Childebert, abbaye Saint-Germain-des-Prés
Ce bonheur inexprimable de trouver, au gré de la Strasse der Romanik qui sillonne les vignes et les vallées du Land de Saxe-Anhalt, une exposition qui non seulement tranche par sa qualité et son ampleur, mais qui signifie autant l’amitié franco-allemande que le renouveau de la recherche médiévale contemporaine, il est presque nécessaire, d’une nécessité qui n’a pas grand chose à voir avec la vie culturelle, de s’en faire le relais. Les raisons de s’enthousiasmer réellement ne sont pas si fréquentes qu’elles puissent justifier toujours de pleines pages de critique d’art. Mais lorsqu’il faut partir enfin sur les traces du Maître de Naumburg dont les premières oeuvres sont liées à la cathédrale de Reims et probablement au château de Coucy, pour remonter vers la Saale découvrir le choeur de la cathédrale de Naumburg, on renoue, le temps d’une après-midi étrange, avec des visages qui parlent couramment la lumière, comme on parle une langue.
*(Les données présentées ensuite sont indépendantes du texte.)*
(** The blocks of a list of domains: either all of them go through, or the
    run ends at the first enabled domain that fails to deserialize. *)
Lemma loadDomainsThen_run {A} (ds : list Domain) (b : loc)
    (this : configsBuilder) (cfgs : Configs) (l : ZapLogger) (w : World)
    (rest : Configs → Proc (option Configs * option error) A) :
  builders w !! b = Some this → Logger cfgs = Some l →
  (∃ cfgs',
     loadDomainsThen ds b rest cfgs w = rest cfgs' (after w (domainPlan this ds))
     ∧ Logger cfgs' = Some l
     ∧ AppConfigs cfgs' = AppConfigs cfgs
     ∧ OTLPConfigs cfgs' = OTLPConfigs cfgs
     ∧ (∀ d, d ∈ ds → enabled this d = true → is_Some (attached d cfgs'))
     ∧ (∀ d, d ∉ ds ∨ enabled this d = false → attached d cfgs' = attached d cfgs))
  ∨ (∃ n d e,
       domainPlan this ds !! n = Some (EvUnmarshal (schemaFor d) None)
       ∧ loadDomainsThen ds b rest cfgs w =
         Return (None, Some e)
           (after w (take n (domainPlan this ds) ++
                     [EvUnmarshal (schemaFor d) (Some e);
                      EvLogError l (failureMessage d) e]))).
Proof.
  revert cfgs w. induction ds as [|d ds IH]; intros cfgs w Hb Hl.
  { left. exists cfgs. simpl. rewrite after_nil. repeat split; try done.
    intros d Hd. by apply not_elem_of_nil in Hd. }
  simpl. rewrite (loadDomainThen_run _ _ _ _ _ _ _ Hb Hl), domainPlan_cons.
  destruct (enabled this d) eqn:Hd.
  - destruct (loadError d cfgs) as [e|] eqn:He.
    { right. exists 0, d, e. done. }
    destruct (loaded_frame d cfgs) as (Hl' & Ha' & Ho').
    destruct (IH (loaded d cfgs) (after w [EvUnmarshal (schemaFor d) None]))
      as [(cfgs' & -> & ? & ? & ? & Hen & Hdis)|(n & d' & e & Hn & ->)];
      [done|congruence|..].
    + left. exists cfgs'. rewrite after_after. simpl.
      repeat split; try congruence.
      * intros d0 [->|Hin]%elem_of_cons Hd0; [|by apply Hen].
        destruct (decide (d ∈ ds)) as [Hin|Hnin]; [by apply Hen|].
        rewrite Hdis by (by left). rewrite attached_loaded, decide_True by done.
        by eexists.
      * intros d0 Hd0. rewrite Hdis.
        -- rewrite attached_loaded, decide_False; [done|].
           intros ->. destruct Hd0 as [Hd0|Hd0]; [|congruence].
           apply Hd0. left.
        -- destruct Hd0 as [Hd0|Hd0]; [left|by right].
           intros Hin. apply Hd0. by right.
    + right. exists (S n), d', e. rewrite after_after. done.
  - destruct (IH cfgs w) as [(cfgs' & -> & ? & ? & ? & Hen & Hdis)|(n & d' & e & Hn & ->)];
      [done|done|..].
    + left. exists cfgs'. repeat split; try done.
      * intros d0 [->|Hin]%elem_of_cons Hd0; [congruence|by apply Hen].
      * intros d0 Hd0. apply Hdis.
        destruct Hd0 as [Hd0|Hd0]; [left|by right].
        intros Hin. apply Hd0. by right.
    + right. by exists n, d', e.
Qed.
Car la clarté divine est pénétrante
Par l’univers, selon comme il en est digne,
A tel point que rien ne peut y faire obstacle.
Dante, Divine Comédie, Le Paradis, Chant XXXI
Christophe Langlois
Vendredi 26 août 2011
Pour en savoir plus sur l’exposition :
« Le Maître de Naumburg, sculpteur et architecte dans l’Europe des cathédrales »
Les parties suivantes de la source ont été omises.